Excel file constituting the Outlier Data for the chosen features
It can be hereby recalled that the outlier data consists of all the records with Total_Confirmed_cases_Indian_National attribute values lying beyond the upper bound (i.e., 29).
9. Shall an outlier be removed or replaced from analysis?
The answer to this is seemingly straightforward but not simple! Sometimes, an outlier can be a genuine data point and in such a scenario removing them will not be a great option. But an outlier may also be a misrepresentation or an error and in such an occasion, it’s wiser to remove them entirely from our data. Also, while making such a strategy, one must also take into consideration the number of outliers in the data, if there is a high quota of outlier data in our dataset, removing them will shrink our data considerably leading to less data for making analysis. In such a context, replacing the outlier offers to be a recommended option. Furthermore, when something unusual happens in our data, something important might have happened to our business! Outliers in such scenarios, empowers us in making meaningful decisions. Say for instance, the number of Covid-19 positive cases has shown an abrupt hike because of businesses and schools reopening. Now this can genuinely be correct data and treating them as outliers and removing them may not allow us to recognize the causes for increase in number of cases. So, such variables shall be retained as it is in our data. The crux of the discussion is that one must be aware of their data and the use-case to be dealt while dealing with the outliers!

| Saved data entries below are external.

Lemma refines_PutSession s ttl : refines (StoreApi.PutSession s ttl).
Proof.
  intros tok L d m R (P & Hs & Ht). pose proof (repr_rows _ _ _ _ R) as S.
  pose proof (Milliseconds_bound _ Ht).
  cbn [request]. unfold Redis.PutSession, putSessionScript. apply wp_bind.
  eapply (wp_checked1 _ _ _ _ (SSess (ID s))); [done..|].
  eapply (wp_hset (SSess (ID s))) with (h := from_option encode ∅ (sessions m !! ID s)); [done..| |].
  { unfold hashed. simpl. destruct (sessions m !! ID s); simpl; auto. }
  intros d1 S1. args_in S1.
  fold (row_fields s) in S1. rewrite encode_put, vhash_encode in S1.
  2:{ destruct (sessions m !! ID s); simpl; eauto. }
  assert (F : forall d', st (clock d) d' (upd (SSess (ID s)) (Some (VHash (encode s))) (content m L)) ->
    repr prefix L d' (set_sessions (<[ID s := s]> (sessions m)) m)).
  { intros d' S'. eapply repr_step; [done..| | |]; [intros sl _; apply content_set_session| |by auto].
    intros sid s'. simpl. rewrite lookup_insert. case_decide; [intros [= <-]; subst; auto|auto]. }
  args. rewrite number_int by lia.
  destruct (Z.ltb_spec 0 (Milliseconds ttl)); [|by ret; auto].
  eapply (wp_pexpire one_le (SSess (ID s))); [done..| |]; [lia|]. intros d2 S2. ret. auto.
Qed.

Lemma refines_PutKey k id ttl : refines (StoreApi.PutKey k id ttl).
Proof.
  intros tok L d m R [P Hk]. pose proof (repr_rows _ _ _ _ R) as S.
  cbn [request]. unfold Redis.PutKey, putKeyScript. apply wp_bind.
  eapply (wp_checked _ _ _ _ [SSess id; SKey k; SKeys id]); [|done|].
  { repeat apply Forall_cons_2; done || apply Forall_nil_2. }
  eapply (wp_exists (SSess id)); [done..|]. cbn [exec memory_store]. unfold Memory.PutKey.
  destruct (content_sess m L id) as [(s & E & Ec)|[E Ec]]; rewrite E, Ec; simpl; [|by ret].
  eapply (wp_pttl (SSess id)); [done..|]. intros t Ht Ht0. rewrite Ec in Ht0.
  destruct (Z.eqb_spec t 0); [destruct Ht0; lia || done|].
  apply wp_bind. eapply (wp_set_with one_le (SKey k)); [done..|]. intros d1 S1.
  eapply (wp_sadd (SKeys id)); [done..| |].
  { rewrite upd_ne by done. apply content_keys. }
  intros d2 S2. set (W := upd (SKeys id) _ _) in S2.
  assert (F : forall d', st (clock d) d' W -> repr prefix L d' (set_keys (<[k := id]> (keys m)) m)).
  { intros d' S'. eapply repr_step; [done..| |by auto|].
    - intros sl _. apply content_set_keys.
      + intros [] ; done.
      + intros k'. unfold W. rewrite upd_ne by done. unfold upd. simpl. rewrite lookup_insert.
        repeat case_decide; by simplify_eq.
      + intros i. rewrite keys_of_insert by done. unfold W, upd.
        destruct (decide (id = i)) as [->|]; [by rewrite decide_True|].
        by rewrite !decide_False by congruence.
    - intros k' i. simpl. rewrite lookup_insert. case_decide; [intros [= <-]; auto|auto]. }
  unfold when. destruct (Z.ltb_spec 0 t); [|by ret; auto].
  eapply (wp_pexpire one_le (SKeys id)); [done..| |]; [lia|]. intros d3 S3. ret. auto.
Qed.

(** A key replaced by a fresh one of the same session. *)
Lemma keys_of_replace ks ok nk id : ks !! ok = Some id -> ks !! nk = None -> forall i,
  keys_of (delete ok (<[nk := id]> ks)) i
  = if decide (id = i) then {[nk]} ∪ keys_of ks i ∖ {[ok]} else keys_of ks i.
Proof.
  intros Ho Hn i. rewrite (keys_of_delete _ ok id).
  2:{ rewrite lookup_insert. case_decide; congruence. }
  rewrite keys_of_insert by auto. case_decide; [|done]. subst. apply set_eq. intros x.
  rewrite elem_of_difference, !elem_of_union, elem_of_difference, !elem_of_singleton. naive_solver.
Qed.

(** The rows after such a replacement. *)
Definition replaced (m : Memory) (L : string -> option value) (ok nk id : string) : holds :=
  upd (SKeys id) (vset ({[nk]} ∪ keys_of (keys m) id ∖ {[ok]}))
    (upd (SKey ok) None (upd (SKey nk) (Some (VString id)) (content m L))).

Lemma content_replaced m L ok nk id :
  keys m !! ok = Some id -> keys m !! nk = None ->
  forall sl, replaced m L ok nk id sl = content (set_keys (delete ok (<[nk := id]> (keys m))) m) L sl.
Proof.
  intros Ho Hn. apply content_set_keys; unfold replaced, upd.
  - by intros [].
  - intros k. simpl. rewrite lookup_delete, lookup_insert. repeat case_decide; by simplify_eq.
  - intros i. rewrite (keys_of_replace _ ok nk id) by done.
    destruct (decide (id = i)) as [->|]; [by rewrite decide_True|].
    by rewrite !decide_False by congruence.
Qed.

(** [DEL] of the old key and the two changes of the reverse index, common to
    [ReplaceKey] and to a rotation. *)
Lemma wp_reindex {A} c d W ok nk id x (p : script A) Q :
  plain id -> st c d W -> setted (W (SKeys id)) x ->
  (forall d', st c d' (upd (SKeys id) (vset ({[nk]} ∪ x ∖ {[ok]})) (upd (SKey ok) None W)) -> wp p d' Q) ->
  wp (Call (DEL [keyKey prefix ok]) (fun _ => Call (SREM (keysKey prefix id) ok) (fun _ =>
        Call (SADD (keysKey prefix id) nk) (fun _ => p)))) d Q.
Proof.
  intros P S E H. eapply (wp_del [SKey ok]); [by apply Forall_singleton|done|]. intros d1 S1.
  eapply (wp_srem (SKeys id)); [done..| |].
  { simpl. rewrite upd_ne by done. exact E. }
  intros d2 S2. eapply (wp_sadd (SKeys id)); [done..| |].
  { rewrite upd_eq. apply setted_vset. }
  intros d3 S3. apply H. eapply state_ext; [|exact S3]. intros sl _. simpl. unfold upd.
  by case_decide.
Qed.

Smarten equips us in making the remove and replace operations for outliers easily at one click!
Remove Outlier from the Data Option
On clicking the Remove Outliers button, we get a confirmation pop-up in order to reconsider our decision. Once made the decision, the records containing outliers in the chosen attributes are totally removed from the dataset and we obtain our processed dataset. One can also check the count of the new dataset obtained by selecting the enable record count feature and note the amount of data loss for the advancing data analysis steps.
Replace Outlier from the Data Option
On clicking the Replace Outliers button, we obtain confirmation pop-up in order to think over our decision. Smarten replaces the value of the outlier data of the selected attributes with the median value of that attribute. This option retains the data count of the dataset and the user has to make no compromise upon the amount of data provided to the model for further analysis.

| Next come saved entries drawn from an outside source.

(* ===== verification/RedisSystem.v ===== *)
(** * A whole request over Redis

    The production system is the handler over the Redis store.  Serving a request
    meets the conditions under which the two stores agree: identifiers are freshly
    drawn or were stored, and deadlines are not past because the manager checked
    them against the same clock.  So a request is answered from Redis exactly as
    it is from the in-memory store, and the theorems proved there carry over. *)

From stdpp Require Import base gmap strings list.
From Stdlib Require Import ZArith Lia.
From S2P Require Import Prelude GoStrings GoStrconv Crypto GoTime StoreApi Memory MemoryProps Manager ManagerThms Lifetimes.
From S2P Require Import GoDuration Http HttpProps Cookies Staging Handler Serve HandlerThms ServeThms RedisApi RedisStore RedisProps RedisRefine RedisControls RedisThms.
Import Memory MemoryProps.
#[local] Existing Instance Redis.redis_store.
Local Open Scope Z_scope.
Local Open Scope prog_scope.

Section Agree.
(** The time of the request, and whether sessions are synchronized. *)
Context {R : Type} `{RedisServer R} (t : Z) (sync : bool).

(** The server's clock, in milliseconds, is the proxy's. *)
Notation now_ms_t := (t / 1000000).

(** The ends [x] and [y] of two runs agree, with the lock rows [L]. *)
Definition ends {A} (L : string -> option value) (x : A * world (Redis.Redis R)) (y : A * world Memory) : Prop :=
  x.1 = y.1 /\ represents_at L (w_store x.2) (w_store y.2)
  /\ now_ms (view (Redis.server (w_store x.2))) = now_ms_t
  /\ w_clock x.2 = t /\ w_clock y.2 = t /\ w_rng x.2 = w_rng y.2.
(* ===== verification/_CoqProject ===== *)
-Q . S2P
Prelude.v
Utf8.v
BrokerWire.v
BrokerClient.v
Json.v
Peer.v
PeerCrypto.v
Certificate.v
Api.v
Coordinator.v
Target.v
Juice.v
Ws.v
Control.v
ControlLoop.v
AuthTime.v
Auth.v
AuthService.v
AuthSystem.v
Server.v
Lineage.v
LineageSystem.v
MapUdp.v
MapFlow.v
MapV2.v
MapTcp.v
MapLink.v
MapTable.v
MapGuard.v
MapOpen.v
MapEngine.v
PeerLife.v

10. Better data beats fancier algorithms.
If you are with me so far, and you have done your homework in understanding Outliers and their effect and impact on our data, you might have comprehended that better data does not always mean more data. Though having more data, both in terms of a greater number of records and more features to study is a blessing, one must always invest in directing efforts towards improving the data. Many a times, lot of attempts are made in building fancier algorithms to tackle use-cases in order to attain high accuracy matrix. But a better data shall always beat fancier algorithms so its recommended to get rid of outliers in the initial pre-processing steps so that our algorithms can furnish better outcomes. However, on a closing remark, data is very important for analysis, but data without sound approach is a noise in itself! So, Smarten apart from making a provision in achieving better data, also provides us with sound machine learning algorithms to attain the requisite outcome without taking much of the user’s efforts!
Note: This article is based on Smarten Version 5.1.1. This may or may not be relevant to the Smarten version you may be using.
Original Post : Handling Outliers Using Smarten Assisted Predictive Modelling!